Monday, June 20, 2016 - Article by: Bart Castelli - Homestar Financial Corporation NMLS #70864 -
Mortgage rates continued to climb today, and towards the end of the day, at a faster pace than we have seen in a long time. The question now is "Will they, or want they?" This is what in now dominating US and global markets. Over the weekend a new poll indicating the vote would be to stay but the polls released in the past two weeks have been like a shotgun pattern, all over the target. Today Europe's markets rallied strongly, it carried over to the US with the DJIA opening +210 this morning and the other indexes up big. The rate markets did what they would be expected to do with the momentary change in sentiment from do not know to likely stay.
Now the belief is that they will stay, but in the meantime we are not expecting any significant change in the rate markets or the stock markets. Technically the 10yr has good support at 1.70%. If on the chance the voters actually vote to depart it will throw all US and global markets into chaos.
This afternoon Treasury sold $26B of 2yr notes. The auction was not the kind of buying two weeks ago and a month ago. Tomorrow $34B of 5yr notes on sale at Noon. There will be no data again tomorrow but Janet Yellen will be at the Senate Banking Committee for her semi-annual required testimony. Not much she will say about the economic and inflation front since she had her press conference last Wednesday. There should be a lot of questions and discussion over the UK vote.
Bottom line: the trend toward lower rates has shifted as Brexit-related risks peaked. It is safer to assume rates will go higher until we see a definitive shift in this new trend. With the British referendum vote happening on Thursday, volatility is all but guaranteed.

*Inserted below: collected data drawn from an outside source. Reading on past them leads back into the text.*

Definition v2_decode (bytes : list Z) : res V2E VersionedTwoVcpuFullControllerCheckpointV1 :=
  declared_total ← check_schema TWO_VCPU_FULL_CONTROLLER_SCHEMA bytes;
  primary_len ← le_field bytes 24 32;
  secondary_len ← le_field bytes 32 40;
  id0 ← le_field bytes 40 42;
  id1 ← le_field bytes 42 44;
  validate_vcpu_ids (id0, id1);;
  mp0 ← le_field bytes 44 48;
  mp1 ← le_field bytes 48 52;
  validate_mp_states (id0, id1) (mp0, mp1);;
  flags ← le_field bytes 52 56;
  err_if (negb (flags =? 0)) (V2NonZeroFlags flags);;
  reserved ← le_field bytes 56 64;
  err_if (negb (reserved =? 0)) (V2NonZeroReserved reserved);;
  primary_len ← ok_or (try_from 64 primary_len) (V2InvalidPrimaryLength primary_len);
  err_if (primary_len =? 0) (V2InvalidPrimaryLength 0);;
  secondary_len ← ok_or (try_from 64 secondary_len) (V2InvalidSecondaryLength secondary_len);
  err_if (secondary_len =? 0) (V2InvalidSecondaryLength 0);;
  expected_len ← ok_or (length ← checked_add 64 TWO_VCPU_FULL_CONTROLLER_HEADER_LEN primary_len;
                        length ← checked_add 64 length secondary_len;
                        checked_add 64 length TWO_VCPU_FULL_CONTROLLER_STATE_LEN) V2LengthOverflow;
  err_if (negb (expected_len =? len bytes)) (V2InvalidTotalLength declared_total expected_len);;
  primary_end ← uadd 64 TWO_VCPU_FULL_CONTROLLER_HEADER_LEN primary_len;
  secondary_end ← uadd 64 primary_end secondary_len;
  primary_bytes ← slice bytes TWO_VCPU_FULL_CONTROLLER_HEADER_LEN primary_end;
  first ← map_err V2Primary (decode primary_bytes);
  secondary_bytes ← slice bytes primary_end secondary_end;
  second ← map_err V2Secondary (vs_decode secondary_bytes);
  master_end ← uadd 64 secondary_end KVM_PIC_STATE_SIZE;
  master_bytes ← slice bytes secondary_end master_end;
  slave_end ← uadd 64 master_end KVM_PIC_STATE_SIZE;
  slave_bytes ← slice bytes master_end slave_end;
  ioapic_end ← uadd 64 slave_end KVM_IOAPIC_STATE_SIZE;
  ioapic_bytes ← slice bytes slave_end ioapic_end;
  let ioapic := ioapic_from_semantic_bytes ioapic_bytes in
  err_if (negb (ioapic_pad ioapic =? 0)) (V2NonZeroIoapicPad (ioapic_pad ioapic));;
  first_lapic_end ← uadd 64 ioapic_end KVM_APIC_REG_SIZE;
  first_lapic ← slice bytes ioapic_end first_lapic_end;
  second_lapic_end ← uadd 64 first_lapic_end KVM_APIC_REG_SIZE;
  second_lapic ← slice bytes first_lapic_end second_lapic_end;
  debug_assert (second_lapic_end =? len bytes);;
  mret {| v2_primary := first; v2_secondary := second; v2_ids := (id0, id1); v2_mps := (mp0, mp1);
          v2_master := pic_from_semantic_bytes master_bytes;
          v2_slave := pic_from_semantic_bytes slave_bytes; v2_io := ioapic;
          v2_apics := ({| lapic_regs := first_lapic |}, {| lapic_regs := second_lapic |}) |}.

Definition v2_materialize (host : HostMsrIndexList) (self : VersionedTwoVcpuFullControllerCheckpointV1)
    : res V2E BoundedTwoVcpuFullControllerCheckpoint :=
  validate_vcpu_ids (v2_ids self);;
  validate_mp_states (v2_ids self) (v2_mps self);;
  err_if (negb (ioapic_pad (v2_io self) =? 0)) (V2NonZeroIoapicPad (ioapic_pad (v2_io self)));;
  first ← map_err V2Primary (materialize_checkpoint host (v2_primary self));
  second ← map_err V2Secondary (vs_materialize host (v2_secondary self));
  mret {| v2_base := {| primary_id := (v2_ids self).1; primary := first;
                        secondary_id := (v2_ids self).2; secondary := second |};
          v2_master_pic := v2_master self; v2_slave_pic := v2_slave self; v2_ioapic := v2_io self;
          v2_lapics := (((v2_ids self).1, (v2_apics self).1), ((v2_ids self).2, (v2_apics self).2));
          v2_mp_states := (((v2_ids self).1, (v2_mps self).1), ((v2_ids self).2, (v2_mps self).2)) |}.
(* ===== verification/Portable.v ===== *)
(** Live checkpoints and their portable forms.  Every checkpoint type has a constructor
    of its portable form and a materialization on a host; the two formats around them are
    proved in the schema files.  Here their composition is: a live checkpoint is written to
    bytes, read back and materialized as a checkpoint that is equivalent, the same but for
    the order in which MSR values are listed.

    [Portable] is the interface of a checkpoint type to its portable form, and
    [PortableLaws] what the formats that nest it rely on. *)

From stdpp Require Import sorting.
From S2P Require Import Errors LongMode VirtioCommon VirtioBlk BlkCheckpoint Msr VcpuState Prelude SchemaV1.
From S2P Require Import PageCheckpoint Envelope Irqchip HostRegistration VcpuStateSchema.
From S2P Require Import ControllerSchema DeviceSchema TwoDeviceSchema TransactionSchema.
From S2P Require Import TwoVcpuSchema TwoVcpuTransaction.
(** * Restoring brings the parts back *)
Section parts.
Context {K : Type} `{!KvmMachine K} {apart : Z → Prop} `{!KvmMachineLaws K apart}.
Implicit Types k : K.
(** What a restore of one part did: the part captures as [a], the others are as they were. *)
Definition part_restored {A} (p : Part) (capture : prog K Error A) (a : A) (k k' : K) : Prop :=
  capture k' = (Ok a, k') ∧ ∀ q, q ≠ p → agree q k k'.
Lemma runs_only {E A} p (m : prog K E A) k Q X :
  runs m k Q X → only p m → runs m k (λ a k', Q a k' ∧ ∀ q, q ≠ p → agree q k k') X.
Proof. intros H Ho. specialize (Ho k). unfold runs in *. destruct (m k) as [[] k']; eauto. Qed.
Lemma restore_irqchip_runs r name k :
  chip_pad r = 0 →
  runs (restore_irqchip r name) k
    (λ _ k', part_restored (PChip (chip_id r)) (capture_irqchip (chip_id r) name) r k k') (λ _ _, True).
Proof.
  intros Hpad. unfold restore_irqchip. apply runs_pmap_err.
  eapply runs_mono; [apply (runs_only _ _ _ _ _ (set_irqchip_law r k) (only_set_irqchip r))| |done].
  intros _ k' [Hg Ha]. split; [|done]. unfold capture_irqchip.
  rewrite (prog_bind_step _ _ k' r k') by (unfold reading; by rewrite Hg).
  rewrite Z.eqb_refl, Hpad. done.
Qed.
Lemma decode_ioapic_chip c :
  len c = KVM_IRQCHIP_PAYLOAD_SIZE → bytes_ok c → ioapic_wf (decode_ioapic_state c).
Proof.
  intros Hl Hb. rewrite <- (take_drop 216 c). set (t := take 216 c).
  assert (len t = KVM_IOAPIC_STATE_SIZE) as Ht
    by (unfold t, len, KVM_IRQCHIP_PAYLOAD_SIZE, KVM_IOAPIC_STATE_SIZE in *; rewrite length_take; lia).
  destruct (ioapic_bytes_cover t) as [Hw He]; [by apply Forall_take|done|].
  rewrite ioapic_semantic_bytes_eq in He by done. rewrite <- He. by rewrite decode_ioapic_state_app.
Qed.
Lemma restore_master_runs s k :
  runs (restore_master_pic_state s) k
    (λ _ k', part_restored (PChip KVM_IRQCHIP_PIC_MASTER) capture_master_pic_state s k k') (λ _ _, True).
Proof.
  eapply runs_mono; [by apply restore_irqchip_runs| |done]. intros _ k' [Hc Ha]. split; [|done].
  unfold capture_master_pic_state. cbn [chip_id] in Hc. rewrite (prog_bind_step _ _ _ _ _ Hc).
  cbn [chip]. by rewrite encode_pic_state_bytes, decode_pic_state_app.
Qed.
Lemma restore_slave_runs s k :
  runs (restore_slave_pic_state s) k
    (λ _ k', part_restored (PChip KVM_IRQCHIP_PIC_SLAVE) capture_slave_pic_state s k k') (λ _ _, True).
Proof.
  eapply runs_mono; [by apply restore_irqchip_runs| |done]. intros _ k' [Hc Ha]. split; [|done].
  unfold capture_slave_pic_state. cbn [chip_id] in Hc. rewrite (prog_bind_step _ _ _ _ _ Hc).
  cbn [chip]. by rewrite encode_pic_state_bytes, decode_pic_state_app.
Qed.
Lemma restore_ioapic_runs s k :
  ioapic_wf s →
  runs (restore_ioapic_state s) k
    (λ _ k', part_restored (PChip KVM_IRQCHIP_IOAPIC) capture_ioapic_state s k k') (λ _ _, True).
Proof.
  intros Hs. eapply runs_mono; [by apply restore_irqchip_runs| |done]. intros _ k' [Hc Ha]. split; [|done].
  unfold capture_ioapic_state. cbn [chip_id] in Hc. rewrite (prog_bind_step _ _ _ _ _ Hc). cbn [chip].
  by rewrite encode_ioapic_state_bytes, decode_ioapic_state_app.
Qed.
Lemma restore_lapic_runs id s k :
  runs (restore_lapic_checkpoint_state id s) k
    (λ _ k', part_restored (PLapic id) (capture_lapic_checkpoint_state id) s k k') (λ _ _, True).
Proof.
  apply runs_pmap_err.
  eapply runs_mono; [apply (runs_only _ _ _ _ _ (set_lapic_law id s k) (only_set_lapic id s))| |done].
  intros _ k' [Hg Ha]. split; [|done]. unfold capture_lapic_checkpoint_state, reading. by rewrite Hg.
Qed.
Lemma restore_mp_runs id raw k :
  runs (restore_multiprocessing_state_raw id raw) k
    (λ a k', a = raw ∧ part_restored (PMp id) (multiprocessing_state_raw id) raw k k') (λ _ _, True).
Proof.
  apply runs_bind, runs_pmap_err.
  eapply runs_mono; [apply (runs_only _ _ _ _ _ (set_mp_state_law id raw k) (only_set_mp_state id raw))| |done].
  intros _ k' [Hg Ha].
  assert (multiprocessing_state id k' = (Ok raw, k')) as Hm by (unfold multiprocessing_state, reading; by rewrite Hg).
  unfold runs. rewrite (prog_bind_step _ _ _ _ _ Hm), Z.eqb_refl. by cbn.
Qed.
(** Captures of a part that two states agree on. *)
Lemma capture_irqchip_agree id name k k' r :
  agree (PChip id) k k' → capture_irqchip id name k = (Ok r, k) → capture_irqchip id name k' = (Ok r, k').
Proof.
  intros Ha H. cbn in Ha. unfold capture_irqchip in *. readers_inv H.
  rewrite (prog_bind_step _ _ k' r k') by (unfold reading; by rewrite Ha, Hr).
  by rewrite (prog_bind_step _ _ k' a0 k') by (unfold lift; by rewrite Hr0).
Qed.
Lemma chip_agree {A} id name (f : KvmIrqchip → A) k k' a :
  agree (PChip id) k k' →
  (r ← capture_irqchip id name; mret (f r)) k = (Ok a, k) → (r ← capture_irqchip id name; mret (f r)) k' = (Ok a, k').
Proof.
  intros Ha H. apply reader_inv in H as (r&Hr&H); [|apply reads_irqchip].
  rewrite (prog_bind_step _ _ _ _ _ (capture_irqchip_agree _ _ _ _ _ Ha Hr)). cbn in H. by injection H as ->.
Qed.
Lemma lapic_agree id k k' a :
  agree (PLapic id) k k' → capture_lapic_checkpoint_state id k = (Ok a, k) →
  capture_lapic_checkpoint_state id k' = (Ok a, k').
Proof. cbn. unfold capture_lapic_checkpoint_state, reading. intros -> H. by injection H as ->. Qed.
Lemma mp_agree id k k' a :
  agree (PMp id) k k' → multiprocessing_state_raw id k = (Ok a, k) → multiprocessing_state_raw id k' = (Ok a, k').
Proof. cbn. unfold multiprocessing_state_raw, multiprocessing_state, reading. intros -> H. by injection H as ->. Qed.
Lemma master_agree k k' a :
  agree (PChip KVM_IRQCHIP_PIC_MASTER) k k' → capture_master_pic_state k = (Ok a, k) →
  capture_master_pic_state k' = (Ok a, k').
Proof. apply chip_agree. Qed.
Lemma slave_agree k k' a :
  agree (PChip KVM_IRQCHIP_PIC_SLAVE) k k' → capture_slave_pic_state k = (Ok a, k) →
  capture_slave_pic_state k' = (Ok a, k').
Proof. apply chip_agree. Qed.
Lemma ioapic_agree k k' a :
  agree (PChip KVM_IRQCHIP_IOAPIC) k k' → capture_ioapic_state k = (Ok a, k) →
  capture_ioapic_state k' = (Ok a, k').
Proof. apply chip_agree. Qed.
Lemma page_set_agree id policy m addresses k k' a :
  agree (PVcpu id) k k' → @capture_page_set K (vcpu_fd id) id policy m addresses k = Ok a →
  @capture_page_set K (vcpu_fd id) id policy m addresses k' = Ok a.
Proof. intros H <-. by apply capture_page_set_agree. Qed.
Lemma state_agree id policy k k' a :
  agree (PVcpu id) k k' → @capture_state_snapshot K (vcpu_fd id) id policy k = Ok a →
  @capture_state_snapshot K (vcpu_fd id) id policy k' = Ok a.
Proof. intros H <-. by apply capture_state_agree. Qed.
Lemma captured_ioapic_wf k a : capture_ioapic_state k = (Ok a, k) → ioapic_wf a.
Proof.
  intros H. unfold capture_ioapic_state, capture_irqchip in H.
  apply reader_inv in H as (r&Hr&H); [|reads]. readers_inv Hr. cbn in H. injection H as <-.
  apply map_err_Ok_inv in Hr0. apply get_irqchip_shape in Hr0 as [? ?]. by apply decode_ioapic_chip.
Qed.
(** A captured IOAPIC state is one that can be restored. *)
Lemma ioapic_runs s k0 k :
  capture_ioapic_state k0 = (Ok s, k0) →
  runs (restore_ioapic_state s) k
    (λ _ k', part_restored (PChip KVM_IRQCHIP_IOAPIC) capture_ioapic_state s k k') (λ _ _, True).
Proof. intros H. by eapply restore_ioapic_runs, captured_ioapic_wf. Qed.
End parts.
(** [transport Ha] carries what is known of a state over to one that agrees with it. *)
Ltac transport Ha := repeat
  match type of Ha with ∀ q, q ≠ _ → agree q ?k ?k' =>
    match goal with
    | H : capture_master_pic_state k = _ |- _ => apply (master_agree k k') in H; [|by apply Ha]
    | H : capture_slave_pic_state k = _ |- _ => apply (slave_agree k k') in H; [|by apply Ha]
    | H : capture_ioapic_state k = _ |- _ => apply (ioapic_agree k k') in H; [|by apply Ha]
    | H : capture_lapic_checkpoint_state ?id k = _ |- _ => apply (lapic_agree id k k') in H; [|apply Ha; congruence]
    | H : multiprocessing_state_raw ?id k = _ |- _ => apply (mp_agree id k k') in H; [|apply Ha; congruence]
    | H : capture_page_set ?id _ _ _ k = _ |- _ => apply (page_set_agree id _ _ _ k k') in H; [|apply Ha; congruence]
    | H : capture_state_snapshot ?id _ k = _ |- _ => apply (state_agree id _ k k') in H; [|apply Ha; congruence]
    end
  end.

In summary, world economic markets appear to be calming down (for the moment) after last week's Brexit panic. Whether Britain leaves the EU or not, rates are creeping up. The rise is completely logical, last Thursday's drop put us significantly under well-established prior resistance levels. For now, I am back to locking earlier in the process, unless a well-informed borrower wants to roll the dice.